Video

Strategies for Preventing CV Events in Prostate Cancer

Transcript:

Dipti Gupta, MD, MPH: Fast-forward to 2016—there was a clinical update in the American Heart Association’s journal called Circulation. They outlined this very useful and practical schema for the baseline evaluation of patients being considered for ADT. What they show you is the ABCDE algorithm for prostate cancer survivors, which I think is worth its weight in gold. It emphasizes awareness for using 81 mg of aspirin for primary and secondary prevention here. I would emphasize that there are actually data that demonstrate that aspirin works not only for cardiovascular health but may also have antitumor properties. In fact, there was a study not too long ago that said that this was beneficial for prostate cancer-specific mortality. So, this is definitely something to consider.

The B stands for blood pressure control. The goal blood pressure in this document was less than 140/90. I would argue that today, in the day and age of the SPRINT trial and everything that we know since then, we need to go even lower—to a targeted blood pressure of 130/90.

Again, high-intensity statins for patients with hyperlipidemia or a high ASCVD (atherosclerotic cardiovascular disease) risk score or pre-existing cardiovascular disease or diabetes—very, very important. We know that statins work not only by cholesterol lowering but they also have pleomorphic effects. Cigarette smoking absolutely needs to be discouraged. You need complete abstinence. We know that it is an independent and negative prognostic factor for prostate cancer—specific mortality, as well as all-cause mortality in patients with prostate cancer.
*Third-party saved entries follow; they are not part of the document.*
(* ===== verification/Redis.v ===== *)
(** * The Redis commands the code calls

    The server is a parameter: [Redis R] lists its commands over a keyspace
    [R], [RedisLaws R] what the theorems use of their documentation - what
    each command does to the hashes, and that a [ZREM] that removed nothing
    changed nothing. The reply of a command that cannot answer is [None].
    Failures of the connection are not modelled. *)

From Stdlib Require Import ZArith Lia.
From S2P Require Import Prelude PyStr Json.

(** A delivered stream entry: its id and the value of its first field. *)
Definition delivery : Type := string * string.

Class Redis (R : Type) := {
  r_get : string → R → option string;
  r_set : string → string → R → R;
  r_del : string → R → R;
  r_exists : string → R → bool;
  r_incr : string → R → R * Z;
  (** [EXPIRE key seconds] and [TTL key], -1 without an expiry, -2 without a key *)
  r_expire : string → Z → R → R;
  r_ttl : string → R → Z;
  r_hget : string → string → R → option string;
  r_hset : string → list (string * string) → R → R;
  r_hincrby : string → string → Z → R → R;
  r_hgetall : string → R → list (string * string);
  r_sadd : string → string → R → R;
  r_smembers : string → R → list string;
  r_zadd : string → Z → string → R → R;
  r_zrem : string → string → R → R * bool;
  r_zcard : string → R → Z;
  (** [ZCOUNT key -inf max] *)
  r_zcount : string → Z → R → Z;
  (** [ZRANGEBYSCORE key -inf max LIMIT 0 n], with and without the maximum itself *)
  r_zrangebyscore : string → Z → option nat → R → list string;
  r_zrangebelow : string → Z → R → list string;
  (** [ZRANGE key 0 -1] and [ZREVRANGE key 0 n-1], everything for [None] *)
  r_zrange : string → R → list string;
  r_zrevrange : string → option Z → R → list string;
  (** [XADD stream * job v] *)
  r_xadd : string → string → R → R * string;
  r_xack : string → string → string → R → R;
  r_xdel : string → string → R → R;
  (** [XGROUP CREATE stream group 0 MKSTREAM], its error caught *)
  r_xgroup_create : string → string → R → R;
  (** [XAUTOCLAIM stream group consumer min_idle 0-0 COUNT 1] *)
  r_xautoclaim : string → string → string → Z → R → R * option delivery;
  (** [XREADGROUP GROUP group consumer COUNT 1 STREAMS stream >] *)
  r_xreadgroup : string → string → string → R → R * option delivery;
  r_xlen : string → R → Z;
  (** [XINFO GROUPS stream]: the groups with their pending counts *)
  r_xinfo_groups : string → R → list (string * Z)
}.

(** The value a list of assignments gives a field: the last one counts. *)
Definition assigned (fs : list (string * string)) (f : string) : option string := dict_get f (rev fs).

(** A command that leaves every hash alone. *)
Definition keeps_hashes {R} `{Redis R} (g : R → R) : Prop := ∀ k f r, r_hget k f (g r) = r_hget k f r.

Class RedisLaws (R : Type) `{Redis R} := {
  hget_hset k k' f fs r : r_hget k f (r_hset k' fs r) =
    if decide (k = k') then match assigned fs f with Some v => Some v | None => r_hget k f r end else r_hget k f r;
  hget_hincrby k k' f f' n r : r_hget k f (r_hincrby k' f' n r) =
    if decide (k = k' ∧ f = f')
    then Some (str_of_Z (default 0 (r_hget k f r ≫= Z_of_str) + n)) else r_hget k f r;
  hget_del k k' f r : r_hget k f (r_del k' r) = if decide (k = k') then None else r_hget k f r;
  hget_set k k' f v r : k ≠ k' → r_hget k f (r_set k' v r) = r_hget k f r;
  hget_exists k f r : r_exists k r = false → r_hget k f r = None;
  exists_del k r : r_exists k (r_del k r) = false;
  hgetall_hget k r f : dict_get f (r_hgetall k r) = r_hget k f r;
  sadd_hashes k v : keeps_hashes (r_sadd k v);
  zadd_hashes k s v : keeps_hashes (r_zadd k s v);
  zrem_hashes k v : keeps_hashes (λ r, (r_zrem k v r).1);
  xadd_hashes s v : keeps_hashes (λ r, (r_xadd s v r).1);
  xack_hashes s g e : keeps_hashes (r_xack s g e);
  xdel_hashes s e : keeps_hashes (r_xdel s e);
  xgroup_hashes s g : keeps_hashes (r_xgroup_create s g);
  xautoclaim_hashes s g c m : keeps_hashes (λ r, (r_xautoclaim s g c m r).1);
  xreadgroup_hashes s g c : keeps_hashes (λ r, (r_xreadgroup s g c r).1);
  expire_hashes k s : 0 < s → keeps_hashes (r_expire k s);
  zrem_absent k v r : (r_zrem k v r).2 = false → (r_zrem k v r).1 = r
}.

(** ** A keyspace that satisfies the laws

    Used by the witnesses: hashes, strings, sorted sets, sets and streams in
    maps of their own, entries numbered in order, and a delivered entry
    counting as idle at once. *)
Record keyspace := Keyspace {
  ks_hashes : gmap string (list (string * string));
  ks_strings : gmap string string;
  ks_ttls : gmap string Z;
  ks_zsets : gmap string (list (string * Z));
  ks_sets : gmap string (list string);
  (** the entries of a stream: id, value, and whether it was delivered *)
  ks_streams : gmap string (list (string * string * bool));
  ks_next : Z
}.

Definition empty_keyspace : keyspace := Keyspace ∅ ∅ ∅ ∅ ∅ ∅ 0.

Section keyspace.
Implicit Type r : keyspace.

Definition hash_of (k : string) r : list (string * string) := default [] (ks_hashes r !! k).
Definition zset_of (k : string) r : list (string * Z) := default [] (ks_zsets r !! k).
Definition stream_of (k : string) r : list (string * string * bool) := default [] (ks_streams r !! k).

Definition with_hash (k : string) (d : list (string * string)) r :=
  Keyspace (<[k := d]> (ks_hashes r)) (ks_strings r) (ks_ttls r) (ks_zsets r) (ks_sets r) (ks_streams r) (ks_next r).
Definition with_string (k v : string) r :=
  Keyspace (ks_hashes r) (<[k := v]> (ks_strings r)) (ks_ttls r) (ks_zsets r) (ks_sets r) (ks_streams r) (ks_next r).
Definition with_zset (k : string) (d : list (string * Z)) r :=
  Keyspace (ks_hashes r) (ks_strings r) (ks_ttls r) (<[k := d]> (ks_zsets r)) (ks_sets r) (ks_streams r) (ks_next r).
Definition with_stream (k : string) (d : list (string * string * bool)) r :=
  Keyspace (ks_hashes r) (ks_strings r) (ks_ttls r) (ks_zsets r) (ks_sets r) (<[k := d]> (ks_streams r)) (ks_next r + 1).

Definition score_le (a b : string * Z) : Prop := a.2 < b.2 ∨ a.2 = b.2 ∧ String.leb a.1 b.1 = true.
#[local] Instance score_le_dec a b : Decision (score_le a b).
Proof. unfold score_le. apply _. Defined.
Definition ranked_of (k : string) r : list (string * Z) := merge_sort score_le (zset_of k r).

(** The first entry delivered, or not yet delivered, to the group. *)
Definition first_entry (delivered : bool) (k : string) r : option delivery :=
  e ← List.find (λ e, Bool.eqb e.2 delivered) (stream_of k r); Some e.1.
Definition deliver (e : delivery) (k : string) r :=
  with_stream k ((λ x, if String.eqb x.1.1 e.1 then (x.1, true) else x) <$> stream_of k r) r.

#[export] Instance keyspace_redis : Redis keyspace := {|
  r_get k r := ks_strings r !! k;
  r_set k v r := with_string k v r;
  r_del k r := Keyspace (delete k (ks_hashes r)) (delete k (ks_strings r)) (delete k (ks_ttls r))
                 (delete k (ks_zsets r)) (delete k (ks_sets r)) (delete k (ks_streams r)) (ks_next r);
  r_exists k r := bool_decide (is_Some (ks_hashes r !! k)) || bool_decide (is_Some (ks_strings r !! k))
                  || bool_decide (is_Some (ks_zsets r !! k)) || bool_decide (is_Some (ks_streams r !! k));
  r_incr k r := let n := default 0 (ks_strings r !! k ≫= Z_of_str) + 1 in (with_string k (str_of_Z n) r, n);
  r_expire k s r := Keyspace (ks_hashes r) (ks_strings r) (<[k := s]> (ks_ttls r)) (ks_zsets r) (ks_sets r)
                      (ks_streams r) (ks_next r);
  r_ttl k r := match ks_strings r !! k with
               | None => -2
               | Some _ => default (-1) (ks_ttls r !! k)
               end;
  r_hget k f r := dict_get f (hash_of k r);
  r_hset k fs r := with_hash k (foldl (λ d kv, dict_set kv.1 kv.2 d) (hash_of k r) fs) r;
  r_hincrby k f n r := with_hash k (dict_set f (str_of_Z (default 0 (dict_get f (hash_of k r) ≫= Z_of_str) + n))
                                      (hash_of k r)) r;
  r_hgetall k r := hash_of k r;
  r_sadd k v r := Keyspace (ks_hashes r) (ks_strings r) (ks_ttls r) (ks_zsets r)
                    (<[k := v :: filter (λ x, x ≠ v) (default [] (ks_sets r !! k))]> (ks_sets r))
                    (ks_streams r) (ks_next r);
  r_smembers k r := default [] (ks_sets r !! k);
  r_zadd k s v r := with_zset k (dict_set v s (zset_of k r)) r;
  r_zrem k v r := if dict_has v (zset_of k r) then (with_zset k (dict_pop v (zset_of k r)) r, true) else (r, false);
  r_zcard k r := Z.of_nat (length (zset_of k r));
  r_zcount k m r := Z.of_nat (length (filter (λ x, x.2 ≤ m) (zset_of k r)));
  r_zrangebyscore k m n r :=
    let l := (filter (λ x, x.2 ≤ m) (ranked_of k r)).*1 in match n with Some n => take n l | None => l end;
  r_zrangebelow k m r := (filter (λ x, x.2 < m) (ranked_of k r)).*1;
  r_zrange k r := (ranked_of k r).*1;
  r_zrevrange k n r := let l := rev (ranked_of k r).*1 in match n with Some n => take (Z.to_nat n) l | None => l end;
  r_xadd k v r := let e := str_of_Z (ks_next r) in (with_stream k (stream_of k r ++ [(e, v, false)]) r, e);
  r_xack k g e r := with_stream k ((λ x, if String.eqb x.1.1 e then (x.1, false) else x) <$> stream_of k r) r;
  r_xdel k e r := with_stream k (filter (λ x, x.1.1 ≠ e) (stream_of k r)) r;
  r_xgroup_create k g r := with_stream k (stream_of k r) r;
  r_xautoclaim k g c m r := (r, first_entry true k r);
  r_xreadgroup k g c r :=
    match first_entry false k r with Some e => (deliver e k r, Some e) | None => (r, None) end;
  r_xlen k r := Z.of_nat (length (stream_of k r));
  r_xinfo_groups k r := [("workers", Z.of_nat (length (filter (λ x, x.2 = true) (stream_of k r))))]
|}.
End keyspace.

Lemma dict_get_assign (fs d : list (string * string)) f :
  dict_get f (foldl (λ d kv, dict_set kv.1 kv.2 d) d fs) =
    match assigned fs f with Some v => Some v | None => dict_get f d end.
Proof.
  unfold assigned. revert d. induction fs as [|[k v] fs IH] using rev_ind; intros d; [done|].
  rewrite foldl_app, rev_app_distr. simpl. rewrite dict_get_set. case_decide; [done|]. apply IH.
Qed.

#[export] Instance keyspace_laws : RedisLaws keyspace.
Proof.
  split; unfold keeps_hashes; simpl; unfold hash_of; intros; simpl.
  - case_decide as Hk; [subst; rewrite lookup_insert_eq; apply dict_get_assign|by rewrite lookup_insert_ne by congruence].
  - destruct (decide (k = k')) as [->|Hk]; [rewrite lookup_insert_eq; simpl; rewrite dict_get_set|
      rewrite lookup_insert_ne by congruence]; repeat case_decide; naive_solver.
  - case_decide as Hk; [subst; by rewrite lookup_delete_eq|by rewrite lookup_delete_ne by congruence].
  - done.
  - destruct (ks_hashes r !! k) eqn:Hh; [|done]. exfalso. rewrite bool_decide_true in H by eauto. done.
  - rewrite !lookup_delete_eq. done.
  - done.
  - done.
  - done.
  - by destruct (dict_has v _).
  - done.
  - done.
  - done.
  - done.
  - done.
  - by destruct (first_entry false s r).
  - done.
  - by destruct (dict_has v _).
Qed.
Diabetes mellitus—we talked a little bit about what to do for screening of these patients. Metformin—it’s beneficial for patients with metabolic syndrome, so that’s definitely an option for patients with pre-existing cardiovascular disease. Now there are multiple new classes of medications for diabetes. Those can be opted for. They have a positive effect not only on diabetes control but also have shown a beneficial effect on cardiovascular disease—specific mortality. So, those are the newer generations of medications that should be preferred.

And then, I cannot overemphasize the importance of regular, regimented exercise programs. It turns out there is a wealth of data showing that regular, regimented exercise can mitigate some of the side effects of androgen deprivation therapy. It can also help mitigate some of the cardiometabolic aberrations that we are seeing. So, that definitely has to be counseled to patients.

Susan Slovin, MD, PhD: Dr. Gupta, what happens if somebody is not on aspirin? They’re on Pradaxa (dabigatran) or Eliquis (apixaban). We have patients who have stents. They’re challenging enough, from that cardiac risk standpoint.

Dipti Gupta, MD, MPH: Putting patients on anticoagulation, as well as antiplatelet therapy, should be done in collaboration with primary care providers, cardiologists, interventional cardiologists. We often balance the thrombotic risk against the risk of bleeding, and so I would say that is a decision that has to be made on a case-by-case basis, in a multidisciplinary environment.

Referring back to the real-world patient with prostate cancer, we’ve talked a lot about what we should do—how we manage these patients at our institution. This is a patient who came through our doors. Just to recapitulate, this is a 72-year-old obese male with diabetes, hypertension, dyslipidemia, and coronary artery disease, who had an inferior myocardial infarction 1 year ago, with prostate cancer, who is going on ADT—definitely a high-risk patient. His blood pressure is 160/90. He has a heart rate of 70 and a high BMI. He was on aspirin, Toprol (metoprolol), lisinopril, pravastatin, with an LDL of 120, and glipizide, 10 mg, with a hemoglobin A1C of 7.4. Further testing was all unremarkable.

We engaged in an extensive risk-benefit discussion. We clearly outlined that he was going to be a high-risk patient. We went through the ABCDE model that we talked about, and in terms of lifestyle modification etc, we reviewed the diet and exercise goals with the patient. We changed the statin therapy to a high-potency statin. Because this patient does have known coronary artery disease, he would benefit from that. We substituted metformin for glipizide. We increased the lisinopril because he clearly was not at goal blood pressure. We advised that he keep ambulatory blood pressure logs at home and bring them to his appointments so that we could continue titration of his antihypertensives. And then, very importantly, we went over the symptoms that would necessitate immediate medical attention if he were to have acute coronary syndrome or other complications.

So, to summarize, androgen deprivation therapy is associated with increased cardiovascular risk. GnRH antagonists may be safer than GnRH agonists. The short-term cardiovascular risk is highest in patients who have had cardiovascular adverse events in the year prior to starting androgen deprivation therapy. And, appropriate referral to primary care providers and cardiology for primary and secondary prevention and multidisciplinary collaboration is really the key to successfully managing these patients and ensuring an optimal outcome.